Built at the turn of the seventh century, the white plaster-coated road begins in Cobá and ends 62 miles west, at Yaxuná’s ancient downtown in the center of Mexico’s Yucatan Peninsula. Courtesy of Traci Ardren and Dominique Meyer / University of Miami
Dubbed the “white road” in honor of its limestone paving, the 62-mile path is an engineering marvel on par with Maya pyramids
When Lady K’awiil Ajaw, warrior queen of the Maya city of Cobá, needed to show her strength against the growing power of Chichen Itza, she took decisive action, building the then-longest road in Mexico’s Yucatán Peninsula and pav her army to counter the enemy’s influence by seizing the distant city of Yaxuná—or so a new analysis published in the Journal of Archaeological Science: Reportssuggests.
The study, led by researchers from the University of Miami and the Proyecto de Interaccion del Centro de Yucatan (PIPCY), shows that the 62-mile path is not a straight line as previously assumed, but a winding path that swerves through several smaller settlements. Because the road was raised, the researchers were able to spot it using LiDAR (light detection and ranging) technology, which measures the texture of a landscape based on how long it takes light to reflect back—like echolocation, but with lasers. Built around 700 A.D., the sacbe, or “white road,” derived its name from a limestone plaster paving that, thanks to the reflection of ambient light, would have been visible even at night.
“We tend to interpret [such projects] as activities which sort of proclaim the power of one polity, or at least, the alliance of some nature between the two polities,” university of Miami archaeologist Traci Ardren tells Live Science’s Tom Metcalfe.
By conquering Yaxuná, K’awiil Ajaw may have been trying to establish clear, strong ownership at the center of the peninsula. Adds Ardren, “Cobá represents a very traditional classic Mayan city in the form of a dynastic family, which holds all the power and is centered on one place.”

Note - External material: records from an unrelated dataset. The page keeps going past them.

Lemma init_inv : screens_ok EmulatorCore.__init__ ∧ regs16 EmulatorCore.__init__.
Proof.
  split; [split; apply Image_new_screen_ok|]. done.
Qed.

(** Every core a program can hold has screens of the fixed size and
    register arrays of 16 entries. *)
Lemma reachable_inv (c : core L) :
  Core.reachable (G := G) c →
  screens_ok (Core.attrs c) ∧ regs16 (Core.attrs c).
Proof.
  induction 1 as [|env Hout|c path r c' _ IH Hload|c _ IH|c g c' g' _ IH Hrun].
  - apply init_inv.
  - cbn [Core.attrs]. rewrite init_base. apply init_inv.
  - by eapply load_rom_inv.
  - by apply reset_inv.
  - destruct (run_frame_spec c g) as (c1 & g1 & Hc & ? & ? & ? & ? & ?);
      [apply IH|].
    rewrite Hrun in Hc. by simplify_eq.
Qed.

End Invariants.

(** ** The frame counter *)

Section FrameCounter.
Context {L : Type} `{NativeLib L} {G : Type} `{RandomSource G}.

Lemma reset_attrs (c : core L) :
  Core.attrs (Core.reset c) = EmulatorCore.reset (Core.attrs c).
Proof. by destruct c as [e|[b [lib|]]]. Qed.

Lemma run_frames_spec (n : nat) (c : core L) (g : G) :
  screens_ok (Core.attrs c) →
  ∃ c' g', Core.run_frames n c g = Ok (c', g') ∧
    _frame (Core.attrs c') = _frame (Core.attrs c) + Z.of_nat n ∧
    rom_path (Core.attrs c') = rom_path (Core.attrs c).
Proof.
  revert c g. induction n as [|n IH]; intros c g Hok.
  - exists c, g. split; [done|]. split; [lia|done].
  - destruct (run_frame_spec c g Hok)
      as (c1 & g1 & Hrun & Hf & Hp & _ & Hok1 & _).
    destruct (IH c1 g1 Hok1) as (c2 & g2 & Hruns & Hf2 & Hp2).
    exists c2, g2. split.
    + cbn [Core.run_frames]. by rewrite Hrun.
    + split; [lia|congruence].
Qed.

End FrameCounter.

(** C1: on every core a program can hold, of either class, [run_frame]
    called [n] times after [reset] returns normally each time and leaves
    [_frame] equal to [n]; and one call of [run_frame] returns normally and
    makes [_frame] exactly one more than it was. *)
Theorem C1_frame_counter {L : Type} `{NativeLib L} {G : Type} `{RandomSource G}
    (c : core L) (n : nat) (g : G) :
  Core.reachable (G := G) c →
  (∃ c' g', Core.run_frames n (Core.reset c) g = Ok (c', g') ∧
            _frame (Core.attrs c') = Z.of_nat n) ∧
  (∃ c' g', Core.run_frame c g = Ok (c', g') ∧
            _frame (Core.attrs c') = _frame (Core.attrs c) + 1).
Proof.
  intros Hreach. destruct (reachable_inv c Hreach) as [Hok Hregs]. split.
  - destruct (run_frames_spec n (Core.reset c) g) as (c' & g' & Hrun & Hf & _).
    { by apply reset_inv. }
    exists c', g'. split; [done|]. rewrite Hf, reset_attrs.
    unfold EmulatorCore.reset, EmulatorCore.set_running, EmulatorCore.set_frame.
    cbn [_frame]. lia.
  - destruct (run_frame_spec c g Hok) as (c' & g' & Hrun & Hf & _).
    by exists c', g'.
Qed.

(** C1 on the null core just constructed, with three frames. *)
Lemma C1_frame_counter_witness :
  (∃ c' g', Core.run_frames 3 (Core.reset (L := Z)
              (AsEmulatorCore EmulatorCore.__init__)) 42 = Ok (c', g') ∧
            _frame (Core.attrs c') = 3) ∧
  (∃ c' g', Core.run_frame (L := Z) (AsEmulatorCore EmulatorCore.__init__) 42
            = Ok (c', g') ∧
            _frame (Core.attrs c') = 0 + 1).
Proof.
  apply (C1_frame_counter (L := Z) (G := Z)
           (AsEmulatorCore EmulatorCore.__init__) 3 42).
  apply Core.reach_EmulatorCore.
Defined.

(** ** The pixel converter *)

Lemma testbit_0x1F i : 0 ≤ i < 5 → Z.testbit 0x1F i = true.
Proof.
  intros Hi.
  assert (i = 0 ∨ i = 1 ∨ i = 2 ∨ i = 3 ∨ i = 4) as Hc by lia.
  by destruct Hc as [->|[->|[->|[->| ->]]]].
Qed.

Lemma testbit_0x3F i : 0 ≤ i < 6 → Z.testbit 0x3F i = true.
Proof.
  intros Hi.
  assert (i = 0 ∨ i = 1 ∨ i = 2 ∨ i = 3 ∨ i = 4 ∨ i = 5) as Hc by lia.
  by destruct Hc as [->|[->|[->|[->|[->| ->]]]]].
Qed.

(** A field masked to [n] bits and shifted left by [k] is a multiple of
    [2 ^ k] below [2 ^ (n + k)]. *)
Lemma field_range v n k :
  0 ≤ n → 0 ≤ k →
  0 ≤ Z.shiftl (Z.land v (Z.ones n)) k < 2 ^ (n + k) ∧
  Z.shiftl (Z.land v (Z.ones n)) k mod 2 ^ k = 0.
Proof.
  intros Hn Hk. rewrite Z.land_ones, Z.shiftl_mul_pow2 by done.
  pose proof (Z.mod_pos_bound v (2 ^ n) ltac:(lia)) as Hm.
  assert (0 < 2 ^ k) by lia.
  rewrite Z.pow_add_r by done. split; [nia|].
  by rewrite Z.mod_mul by lia.
Qed.

(** [convert] writes the conversion of element [i] of the buffer at the
    coordinates [(i % FB_W, i // FB_W)]. *)
Lemma convert_getpixel (src : list Z) (i : nat) (p : Z) :
  length src = (FB_W * FB_H)%nat → src !! i = Some p →
  ∃ img, convert src = Ok img ∧
         getpixel img ((i mod FB_W)%nat, (i / FB_W)%nat)
         = Some (rgb565_to_rgb888 p).
Proof.
  intros Hlen Hi. rewrite convert_eq by done. eexists. split; [done|].
  assert (i < FB_W * FB_H)%nat as Hlt.
  { rewrite <- Hlen. by eapply lookup_lt_Some. }
  assert (0 < FB_W)%nat as Hw by (unfold FB_W; lia).
  pose proof (Nat.div_mod_eq i FB_W) as Hdm.
  pose proof (Nat.mod_upper_bound i FB_W ltac:(lia)) as Hm.
  assert (i / FB_W < FB_H)%nat as Hd.
  { apply Nat.Div0.div_lt_upper_bound. lia. }
  unfold getpixel; cbn [im_width im_height im_data].
  destruct (decide _) as [_|Hn]; [|lia].
  replace (i / FB_W * FB_W + i mod FB_W)%nat with i by lia.
  by rewrite list_lookup_fmap, Hi.
Qed.

(** C2: for every 16-bit pixel [p] the converter yields the triple of the
    three shifted fields; bit [i + 3] of red is bit [i + 11] of [p]
    (5 bits), bit [i + 2] of green is bit [i + 5] of [p] (6 bits), bit
    [i + 3] of blue is bit [i] of [p] (5 bits); the low 3 bits of red and
    blue and the low 2 bits of green are zero; each channel fits 8 bits;
    and [convert] stores this triple for every element [p] of its buffer,
    at the coordinates of that element. *)
Theorem C2_pixel_converter (p : Z) :
  0 ≤ p < 2 ^ 16 →
  ∃ r g b,
    rgb565_to_rgb888 p = (r, g, b) ∧
    r = Z.shiftl (Z.land (Z.shiftr p 11) 0x1F) 3 ∧
    g = Z.shiftl (Z.land (Z.shiftr p 5) 0x3F) 2 ∧
    b = Z.shiftl (Z.land p 0x1F) 3 ∧
    (∀ i, 0 ≤ i < 5 → Z.testbit r (i + 3) = Z.testbit p (i + 11)) ∧
    (∀ i, 0 ≤ i < 6 → Z.testbit g (i + 2) = Z.testbit p (i + 5)) ∧
    (∀ i, 0 ≤ i < 5 → Z.testbit b (i + 3) = Z.testbit p i) ∧
    (∀ i, 0 ≤ i < 3 → Z.testbit r i = false ∧ Z.testbit b i = false) ∧
    (∀ i, 0 ≤ i < 2 → Z.testbit g i = false) ∧
    0 ≤ r < 2 ^ 8 ∧ 0 ≤ g < 2 ^ 8 ∧ 0 ≤ b < 2 ^ 8 ∧
    (∀ (src : list Z) (k : nat),
       length src = (FB_W * FB_H)%nat → src !! k = Some p →
       ∃ img, convert src = Ok img ∧
              getpixel img ((k mod FB_W)%nat, (k / FB_W)%nat) = Some (r, g, b)).
Proof.
  intros Hp. eexists _, _, _. split; [reflexivity|].
  split; [done|]. split; [done|]. split; [done|].
  split; [|split; [|split; [|split; [|split; [|split; [|split; [|split]]]]]]];
    [..|intros src k Hlen Hk; exact (convert_getpixel src k p Hlen Hk)].
  - intros i Hi. rewrite Z.shiftl_spec by lia.
    replace (i + 3 - 3) with i by lia.
    rewrite Z.land_spec, testbit_0x1F, andb_true_r by done.
    rewrite Z.shiftr_spec by lia. done.
  - intros i Hi. rewrite Z.shiftl_spec by lia.
    replace (i + 2 - 2) with i by lia.
    rewrite Z.land_spec, testbit_0x3F, andb_true_r by done.
    rewrite Z.shiftr_spec by lia. done.
  - intros i Hi. rewrite Z.shiftl_spec by lia.
    replace (i + 3 - 3) with i by lia.
    by rewrite Z.land_spec, testbit_0x1F, andb_true_r by done.
  - intros i Hi. split; rewrite Z.shiftl_spec by lia;
      apply Z.testbit_neg_r; lia.
  - intros i Hi. rewrite Z.shiftl_spec by lia. apply Z.testbit_neg_r; lia.
  - by pose proof (field_range (Z.shiftr p 11) 5 3 ltac:(lia) ltac:(lia)) as [Hr _].
  - by pose proof (field_range (Z.shiftr p 5) 6 2 ltac:(lia) ltac:(lia)) as [Hg _].
  - by pose proof (field_range p 5 3 ltac:(lia) ltac:(lia)) as [Hb _].
Qed.

(** C2 on the pixel [0xFFFF] (white): all fields full, low bits zero. *)
Lemma C2_pixel_converter_witness :
  ∃ r g b,
    rgb565_to_rgb888 0xFFFF = (r, g, b) ∧
    r = Z.shiftl (Z.land (Z.shiftr 0xFFFF 11) 0x1F) 3 ∧
    g = Z.shiftl (Z.land (Z.shiftr 0xFFFF 5) 0x3F) 2 ∧
    b = Z.shiftl (Z.land 0xFFFF 0x1F) 3 ∧
    (∀ i, 0 ≤ i < 5 → Z.testbit r (i + 3) = Z.testbit 0xFFFF (i + 11)) ∧
    (∀ i, 0 ≤ i < 6 → Z.testbit g (i + 2) = Z.testbit 0xFFFF (i + 5)) ∧
    (∀ i, 0 ≤ i < 5 → Z.testbit b (i + 3) = Z.testbit 0xFFFF i) ∧
    (∀ i, 0 ≤ i < 3 → Z.testbit r i = false ∧ Z.testbit b i = false) ∧
    (∀ i, 0 ≤ i < 2 → Z.testbit g i = false) ∧
    0 ≤ r < 2 ^ 8 ∧ 0 ≤ g < 2 ^ 8 ∧ 0 ≤ b < 2 ^ 8 ∧
    (∀ (src : list Z) (k : nat),
       length src = (FB_W * FB_H)%nat → src !! k = Some 0xFFFF →
       ∃ img, convert src = Ok img ∧
              getpixel img ((k mod FB_W)%nat, (k / FB_W)%nat) = Some (r, g, b)).
Proof. apply (C2_pixel_converter 0xFFFF). lia. Defined.

Example rgb565_white : rgb565_to_rgb888 0xFFFF = (248, 252, 248).
Proof. reflexivity. Qed.

Example rgb565_red : rgb565_to_rgb888 0xF800 = (248, 0, 0).
Proof. reflexivity. Qed.

Example rgb565_mixed : rgb565_to_rgb888 0x1234 = (16, 68, 160).
Proof. reflexivity. Qed.

(** ** [load_rom] *)

(** C3, as stated, fails: on a file system where no path is readable the
    null core accepts the path ["missing.nds"]: [load_rom] returns [True]
    and [rom_path] changes from [None] to the path. *)
Lemma C3_load_rom_counterexample :
  ¬ load_rom_rejects (L := Z) (fun _ => false)
      (AsEmulatorCore EmulatorCore.__init__) "missing.nds".
Proof.
  intros Hclaim. destruct (Hclaim eq_refl) as (c' & Hret & _).
  unfold Core.load_rom, EmulatorCore.load_rom in Hret. discriminate Hret.
Qed.

(** C3, amended: no variant looks at the file behind the path.  A core
    with no bound library (the null core, or a [NoGbaCore] in stub mode)
    returns [True] and sets [rom_path] to the path.  A [NoGbaCore] with a
    bound library hands the UTF-8 bytes of the path to [nogba_load_rom]:
    it returns [False] and leaves [rom_path] as it was when
    [nogba_load_rom] returns nonzero, and returns [True] and sets
    [rom_path] to the path when it returns zero.  (For a path that has no
    UTF-8 bytes there is no call of the library: [path.encode] raises.) *)
Theorem C3_load_rom_amended {L : Type} `{NativeLib L} (c : core L)
    (path : string) :
  match bound_library c with
  | None =>
      ∃ c', Core.load_rom c path = Ok (true, c') ∧
            rom_path (Core.attrs c') = Some path
  | Some lib =>
      match encode_utf8 path with
      | Ok bytes =>
          ∃ c',
            if decide ((nogba_load_rom bytes lib).1 ≠ 0)
            then Core.load_rom c path = Ok (false, c') ∧
                 rom_path (Core.attrs c') = rom_path (Core.attrs c)
            else Core.load_rom c path = Ok (true, c') ∧
                 rom_path (Core.attrs c') = Some path
      | Raise e => Core.load_rom c path = Raise e
      end
  end.
Proof.
  destruct c as [e|[b [lib|]]]; cbn -[encode_utf8];
    [by eexists| |by eexists].
  destruct (encode_utf8 path) as [bytes|err]; cbn [mbind result_bind]; [|done].
  destruct (nogba_load_rom bytes lib) as [rc lib'].
  cbn. destruct (decide (rc ≠ 0)); by eexists.
Qed.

When archaeologists armed with basic tools like a measuring tape and compass first unearthed the 26-foot-wide road during the 1930s, they thought it was perfectly straight. But the new LiDAR imaging has complicated that perception, revealing that the road curves to pass through smaller neighboring Maya settlements. Rather than constructing a road used solely for conquest, K’awiil Ajaw appears to have made time for stops along the way.
“This road was not just connecting Cobá and Yaxuná,” says Ardren in a statement. “[I]t connected thousands of people who lived in the intermediary region.”
Previous researchers have found evidence that the queen of Cobá set out on numerous wars of territorial expansion. Travis Stanton, study co-author and an archaeologist at the University of California, Riverside, tells the Yucatan Times of “bellicose” statues and monuments that depict her standing over unlucky captives. Still, Stanton says to Live Science, the archaeologists have yet to identify concrete evidence pointing to who built the road or how long it took to construct.
Chichen Itza’s more “plugged in” economic and political system differed from Cobá’s traditional, conquest-driven kingdom, according to Ardren.
Per Live Science, researchers have found evidence pointing to Chichen Itza’s connections with distant regions of Mesoamerica, including Costa Rica and the American Southwest. The famous Maya city and Unesco World Heritage Site is known for its stepped pyramids; it grew in strength during the centuries after K’awiil Ajaw’s reign.
This summer, the team plans to complete a dig at the site of a settlement identified by the new LiDAR scans. If the group’s hypothesis regarding K’awiil Ajaw proves correct, then artifacts found in the settlements between Cobá and Yaxuná will show “increasing similarities to Cobá’s” over time.
In the statement, Ardren calls the massive road an engineering marvel on par with Maya pyramids. Paved over uneven ground that had to be cleared of boulders and vegetation, it was covered in white plaster made with a recipe similar to Roman concrete.
“All the jungle we see today wasn’t there in the past because the Maya cleared these areas” to build homes and burn limestone, says Ardren in the statement.
She adds, “It would have been a beacon through the dense green of cornfields and fruit trees.”